Work request – Only one stretch of the records below should be repeated. It starts with the line containing "assert (1 <" and goes on through the line containing "Proof. destruct o; cbn; congruence. Qed.", exactly as written.

Record set –

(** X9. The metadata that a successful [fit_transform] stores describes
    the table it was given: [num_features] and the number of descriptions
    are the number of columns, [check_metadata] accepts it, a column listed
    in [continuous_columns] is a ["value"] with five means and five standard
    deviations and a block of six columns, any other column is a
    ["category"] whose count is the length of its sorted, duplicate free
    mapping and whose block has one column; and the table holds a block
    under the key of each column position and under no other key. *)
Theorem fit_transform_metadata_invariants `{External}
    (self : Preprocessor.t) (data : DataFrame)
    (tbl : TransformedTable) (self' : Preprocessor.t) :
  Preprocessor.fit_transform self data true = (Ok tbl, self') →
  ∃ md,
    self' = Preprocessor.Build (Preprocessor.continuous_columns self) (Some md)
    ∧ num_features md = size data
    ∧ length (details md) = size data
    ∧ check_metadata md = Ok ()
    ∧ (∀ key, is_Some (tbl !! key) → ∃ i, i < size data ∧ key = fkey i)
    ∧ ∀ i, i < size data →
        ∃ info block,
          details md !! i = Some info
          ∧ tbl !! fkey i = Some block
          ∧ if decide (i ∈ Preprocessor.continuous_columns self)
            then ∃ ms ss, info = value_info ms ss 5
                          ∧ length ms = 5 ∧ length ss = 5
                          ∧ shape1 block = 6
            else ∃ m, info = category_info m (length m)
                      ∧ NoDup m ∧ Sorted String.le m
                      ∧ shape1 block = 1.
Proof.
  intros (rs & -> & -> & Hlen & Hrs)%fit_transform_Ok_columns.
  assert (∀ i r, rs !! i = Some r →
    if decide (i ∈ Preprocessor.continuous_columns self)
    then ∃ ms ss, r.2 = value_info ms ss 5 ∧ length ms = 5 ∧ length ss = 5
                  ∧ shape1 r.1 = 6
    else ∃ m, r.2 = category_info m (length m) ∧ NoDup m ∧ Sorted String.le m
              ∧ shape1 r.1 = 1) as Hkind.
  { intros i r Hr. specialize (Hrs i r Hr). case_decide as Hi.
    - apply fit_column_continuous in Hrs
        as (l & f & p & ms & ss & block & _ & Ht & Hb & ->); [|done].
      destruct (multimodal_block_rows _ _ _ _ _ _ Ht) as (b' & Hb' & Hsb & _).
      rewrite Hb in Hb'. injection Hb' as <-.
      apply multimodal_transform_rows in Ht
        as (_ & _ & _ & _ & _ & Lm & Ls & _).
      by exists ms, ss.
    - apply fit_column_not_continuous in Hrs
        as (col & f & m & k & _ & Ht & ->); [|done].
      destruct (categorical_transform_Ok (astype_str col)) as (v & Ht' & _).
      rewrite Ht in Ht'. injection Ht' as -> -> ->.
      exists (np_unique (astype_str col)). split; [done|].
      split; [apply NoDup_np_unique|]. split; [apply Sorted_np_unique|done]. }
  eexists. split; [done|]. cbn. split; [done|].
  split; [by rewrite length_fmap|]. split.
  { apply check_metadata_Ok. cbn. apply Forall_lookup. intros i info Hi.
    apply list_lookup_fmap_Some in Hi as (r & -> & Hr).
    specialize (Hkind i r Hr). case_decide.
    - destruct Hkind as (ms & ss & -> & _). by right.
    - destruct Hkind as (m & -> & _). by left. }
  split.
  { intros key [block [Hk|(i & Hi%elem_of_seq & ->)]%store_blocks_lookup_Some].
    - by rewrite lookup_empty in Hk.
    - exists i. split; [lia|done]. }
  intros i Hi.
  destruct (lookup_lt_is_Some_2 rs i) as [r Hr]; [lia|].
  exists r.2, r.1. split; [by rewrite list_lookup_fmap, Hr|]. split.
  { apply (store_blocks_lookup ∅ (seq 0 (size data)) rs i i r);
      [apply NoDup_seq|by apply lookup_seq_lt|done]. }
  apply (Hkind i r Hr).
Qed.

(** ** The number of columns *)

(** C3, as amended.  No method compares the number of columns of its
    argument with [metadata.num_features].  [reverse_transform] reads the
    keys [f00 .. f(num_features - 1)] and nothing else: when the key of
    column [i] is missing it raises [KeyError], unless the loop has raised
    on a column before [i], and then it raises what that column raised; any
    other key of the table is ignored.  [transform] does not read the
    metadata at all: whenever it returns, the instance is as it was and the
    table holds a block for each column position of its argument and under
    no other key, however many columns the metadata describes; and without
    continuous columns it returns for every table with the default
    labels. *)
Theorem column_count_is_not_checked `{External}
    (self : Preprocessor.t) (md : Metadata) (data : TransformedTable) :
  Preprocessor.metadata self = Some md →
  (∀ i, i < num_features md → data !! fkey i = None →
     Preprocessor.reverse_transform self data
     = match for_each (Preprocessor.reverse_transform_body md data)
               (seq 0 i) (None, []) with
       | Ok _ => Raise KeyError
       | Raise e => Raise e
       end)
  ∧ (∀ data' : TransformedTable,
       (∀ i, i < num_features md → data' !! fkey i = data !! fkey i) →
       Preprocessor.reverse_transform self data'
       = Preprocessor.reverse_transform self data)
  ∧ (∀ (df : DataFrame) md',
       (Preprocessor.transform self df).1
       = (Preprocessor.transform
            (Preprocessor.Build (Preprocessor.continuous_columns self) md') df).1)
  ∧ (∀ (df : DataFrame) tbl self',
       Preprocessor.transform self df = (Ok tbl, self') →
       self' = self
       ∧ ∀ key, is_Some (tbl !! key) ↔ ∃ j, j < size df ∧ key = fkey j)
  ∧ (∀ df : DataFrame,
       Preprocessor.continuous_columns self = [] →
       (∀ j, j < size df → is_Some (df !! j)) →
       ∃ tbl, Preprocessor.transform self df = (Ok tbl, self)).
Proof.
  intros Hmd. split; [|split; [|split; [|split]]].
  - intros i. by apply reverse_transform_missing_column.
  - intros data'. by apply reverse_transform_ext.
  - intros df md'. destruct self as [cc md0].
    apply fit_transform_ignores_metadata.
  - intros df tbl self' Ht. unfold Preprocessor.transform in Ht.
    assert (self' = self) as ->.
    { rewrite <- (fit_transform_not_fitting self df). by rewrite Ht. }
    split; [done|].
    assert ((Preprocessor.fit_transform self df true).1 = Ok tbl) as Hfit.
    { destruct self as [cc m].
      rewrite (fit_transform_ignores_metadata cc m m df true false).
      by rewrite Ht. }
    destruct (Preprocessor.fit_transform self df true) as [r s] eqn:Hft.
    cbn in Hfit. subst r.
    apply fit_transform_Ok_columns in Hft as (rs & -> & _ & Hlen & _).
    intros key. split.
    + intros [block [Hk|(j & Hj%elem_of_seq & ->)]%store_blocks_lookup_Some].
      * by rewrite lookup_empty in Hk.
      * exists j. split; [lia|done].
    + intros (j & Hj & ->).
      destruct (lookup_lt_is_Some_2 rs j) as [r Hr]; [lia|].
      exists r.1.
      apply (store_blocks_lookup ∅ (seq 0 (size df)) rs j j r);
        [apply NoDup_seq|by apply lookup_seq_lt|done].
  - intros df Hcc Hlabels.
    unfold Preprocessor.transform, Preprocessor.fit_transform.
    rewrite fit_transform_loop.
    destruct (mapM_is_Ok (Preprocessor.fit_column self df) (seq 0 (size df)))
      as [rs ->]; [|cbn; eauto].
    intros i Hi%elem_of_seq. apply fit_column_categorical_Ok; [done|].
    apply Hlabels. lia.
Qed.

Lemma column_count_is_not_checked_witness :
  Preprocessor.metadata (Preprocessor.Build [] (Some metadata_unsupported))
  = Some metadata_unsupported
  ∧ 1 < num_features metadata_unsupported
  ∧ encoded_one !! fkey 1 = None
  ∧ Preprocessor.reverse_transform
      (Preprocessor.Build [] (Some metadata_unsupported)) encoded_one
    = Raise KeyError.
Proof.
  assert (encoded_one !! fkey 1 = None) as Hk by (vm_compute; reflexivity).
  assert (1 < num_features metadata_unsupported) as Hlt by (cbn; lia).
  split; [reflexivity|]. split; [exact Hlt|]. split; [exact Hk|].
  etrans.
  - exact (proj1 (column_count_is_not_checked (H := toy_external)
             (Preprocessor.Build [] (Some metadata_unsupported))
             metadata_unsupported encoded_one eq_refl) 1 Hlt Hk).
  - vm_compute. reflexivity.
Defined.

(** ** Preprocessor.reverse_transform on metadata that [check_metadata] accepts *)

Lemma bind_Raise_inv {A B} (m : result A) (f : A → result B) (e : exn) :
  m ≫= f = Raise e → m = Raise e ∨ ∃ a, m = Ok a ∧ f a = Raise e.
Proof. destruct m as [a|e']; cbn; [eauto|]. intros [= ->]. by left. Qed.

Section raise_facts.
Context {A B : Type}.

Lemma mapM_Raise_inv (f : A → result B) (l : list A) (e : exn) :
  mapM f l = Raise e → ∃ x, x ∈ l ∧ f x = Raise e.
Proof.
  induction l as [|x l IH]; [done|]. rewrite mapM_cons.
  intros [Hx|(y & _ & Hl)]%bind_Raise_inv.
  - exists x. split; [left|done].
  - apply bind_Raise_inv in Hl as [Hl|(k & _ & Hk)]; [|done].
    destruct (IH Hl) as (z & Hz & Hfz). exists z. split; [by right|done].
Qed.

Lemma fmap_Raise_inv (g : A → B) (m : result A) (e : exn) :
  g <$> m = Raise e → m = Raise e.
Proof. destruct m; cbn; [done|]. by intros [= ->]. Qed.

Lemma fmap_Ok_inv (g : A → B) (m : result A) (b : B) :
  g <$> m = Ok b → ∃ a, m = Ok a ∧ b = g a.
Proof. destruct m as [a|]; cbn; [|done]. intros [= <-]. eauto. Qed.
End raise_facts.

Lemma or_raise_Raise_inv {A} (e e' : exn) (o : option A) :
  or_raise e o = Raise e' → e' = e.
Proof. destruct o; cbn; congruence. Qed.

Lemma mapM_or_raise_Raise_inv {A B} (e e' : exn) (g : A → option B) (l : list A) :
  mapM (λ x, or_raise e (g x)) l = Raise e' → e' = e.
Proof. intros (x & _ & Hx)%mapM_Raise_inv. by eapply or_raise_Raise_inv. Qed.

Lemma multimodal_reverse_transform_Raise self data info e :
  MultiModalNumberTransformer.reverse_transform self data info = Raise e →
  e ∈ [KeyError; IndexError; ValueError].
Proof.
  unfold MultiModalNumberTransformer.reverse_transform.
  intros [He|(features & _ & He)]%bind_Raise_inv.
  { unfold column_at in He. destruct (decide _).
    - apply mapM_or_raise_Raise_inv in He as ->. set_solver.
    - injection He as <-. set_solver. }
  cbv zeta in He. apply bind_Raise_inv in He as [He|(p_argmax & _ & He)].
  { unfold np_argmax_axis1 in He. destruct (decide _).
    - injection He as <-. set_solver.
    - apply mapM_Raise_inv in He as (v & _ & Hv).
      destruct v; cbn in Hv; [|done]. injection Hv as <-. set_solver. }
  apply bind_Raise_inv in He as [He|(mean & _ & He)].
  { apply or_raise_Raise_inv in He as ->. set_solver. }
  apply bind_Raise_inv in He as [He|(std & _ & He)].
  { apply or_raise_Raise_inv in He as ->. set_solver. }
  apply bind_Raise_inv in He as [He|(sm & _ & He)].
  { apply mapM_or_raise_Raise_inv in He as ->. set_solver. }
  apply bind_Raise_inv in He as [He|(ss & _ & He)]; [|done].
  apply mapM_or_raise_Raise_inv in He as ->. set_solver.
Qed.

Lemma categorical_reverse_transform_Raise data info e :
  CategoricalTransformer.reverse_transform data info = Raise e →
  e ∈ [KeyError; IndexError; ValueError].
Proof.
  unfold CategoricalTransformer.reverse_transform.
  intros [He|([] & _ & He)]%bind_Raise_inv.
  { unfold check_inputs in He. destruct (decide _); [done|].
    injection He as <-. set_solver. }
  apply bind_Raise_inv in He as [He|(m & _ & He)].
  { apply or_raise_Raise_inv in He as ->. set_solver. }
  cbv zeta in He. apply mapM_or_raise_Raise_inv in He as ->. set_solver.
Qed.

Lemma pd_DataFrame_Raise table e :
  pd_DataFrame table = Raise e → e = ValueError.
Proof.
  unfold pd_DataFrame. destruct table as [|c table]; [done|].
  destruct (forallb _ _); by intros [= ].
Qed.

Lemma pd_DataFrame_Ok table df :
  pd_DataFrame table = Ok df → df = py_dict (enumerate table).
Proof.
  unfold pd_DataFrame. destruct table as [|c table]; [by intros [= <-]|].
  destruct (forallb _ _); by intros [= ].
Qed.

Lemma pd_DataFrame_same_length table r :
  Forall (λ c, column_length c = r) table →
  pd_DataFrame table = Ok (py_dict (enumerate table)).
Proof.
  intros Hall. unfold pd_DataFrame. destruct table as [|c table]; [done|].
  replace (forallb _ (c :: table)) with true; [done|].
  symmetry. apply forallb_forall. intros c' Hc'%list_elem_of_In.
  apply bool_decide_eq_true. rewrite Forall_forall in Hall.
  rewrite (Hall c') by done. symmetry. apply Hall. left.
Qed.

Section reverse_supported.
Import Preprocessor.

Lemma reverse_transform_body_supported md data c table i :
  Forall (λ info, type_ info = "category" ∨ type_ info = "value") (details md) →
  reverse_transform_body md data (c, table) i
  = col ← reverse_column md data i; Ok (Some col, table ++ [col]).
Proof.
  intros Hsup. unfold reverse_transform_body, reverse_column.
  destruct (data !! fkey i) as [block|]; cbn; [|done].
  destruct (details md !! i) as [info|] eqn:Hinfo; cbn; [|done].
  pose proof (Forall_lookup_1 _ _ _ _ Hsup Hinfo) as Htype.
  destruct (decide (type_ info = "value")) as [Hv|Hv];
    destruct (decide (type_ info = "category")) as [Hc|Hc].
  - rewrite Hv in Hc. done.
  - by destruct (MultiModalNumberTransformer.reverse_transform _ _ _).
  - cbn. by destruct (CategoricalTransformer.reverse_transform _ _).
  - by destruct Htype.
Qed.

Problem solution –
  assert (1 < num_features metadata_unsupported) as Hlt by (cbn; lia).
  split; [reflexivity|]. split; [exact Hlt|]. split; [exact Hk|].
  etrans.
  - exact (proj1 (column_count_is_not_checked (H := toy_external)
             (Preprocessor.Build [] (Some metadata_unsupported))
             metadata_unsupported encoded_one eq_refl) 1 Hlt Hk).
  - vm_compute. reflexivity.
Defined.

(** ** Preprocessor.reverse_transform on metadata that [check_metadata] accepts *)

Lemma bind_Raise_inv {A B} (m : result A) (f : A → result B) (e : exn) :
  m ≫= f = Raise e → m = Raise e ∨ ∃ a, m = Ok a ∧ f a = Raise e.
Proof. destruct m as [a|e']; cbn; [eauto|]. intros [= ->]. by left. Qed.

Section raise_facts.
Context {A B : Type}.

Lemma mapM_Raise_inv (f : A → result B) (l : list A) (e : exn) :
  mapM f l = Raise e → ∃ x, x ∈ l ∧ f x = Raise e.
Proof.
  induction l as [|x l IH]; [done|]. rewrite mapM_cons.
  intros [Hx|(y & _ & Hl)]%bind_Raise_inv.
  - exists x. split; [left|done].
  - apply bind_Raise_inv in Hl as [Hl|(k & _ & Hk)]; [|done].
    destruct (IH Hl) as (z & Hz & Hfz). exists z. split; [by right|done].
Qed.

Lemma fmap_Raise_inv (g : A → B) (m : result A) (e : exn) :
  g <$> m = Raise e → m = Raise e.
Proof. destruct m; cbn; [done|]. by intros [= ->]. Qed.

Lemma fmap_Ok_inv (g : A → B) (m : result A) (b : B) :
  g <$> m = Ok b → ∃ a, m = Ok a ∧ b = g a.
Proof. destruct m as [a|]; cbn; [|done]. intros [= <-]. eauto. Qed.
End raise_facts.

Lemma or_raise_Raise_inv {A} (e e' : exn) (o : option A) :
  or_raise e o = Raise e' → e' = e.
Proof. destruct o; cbn; congruence. Qed.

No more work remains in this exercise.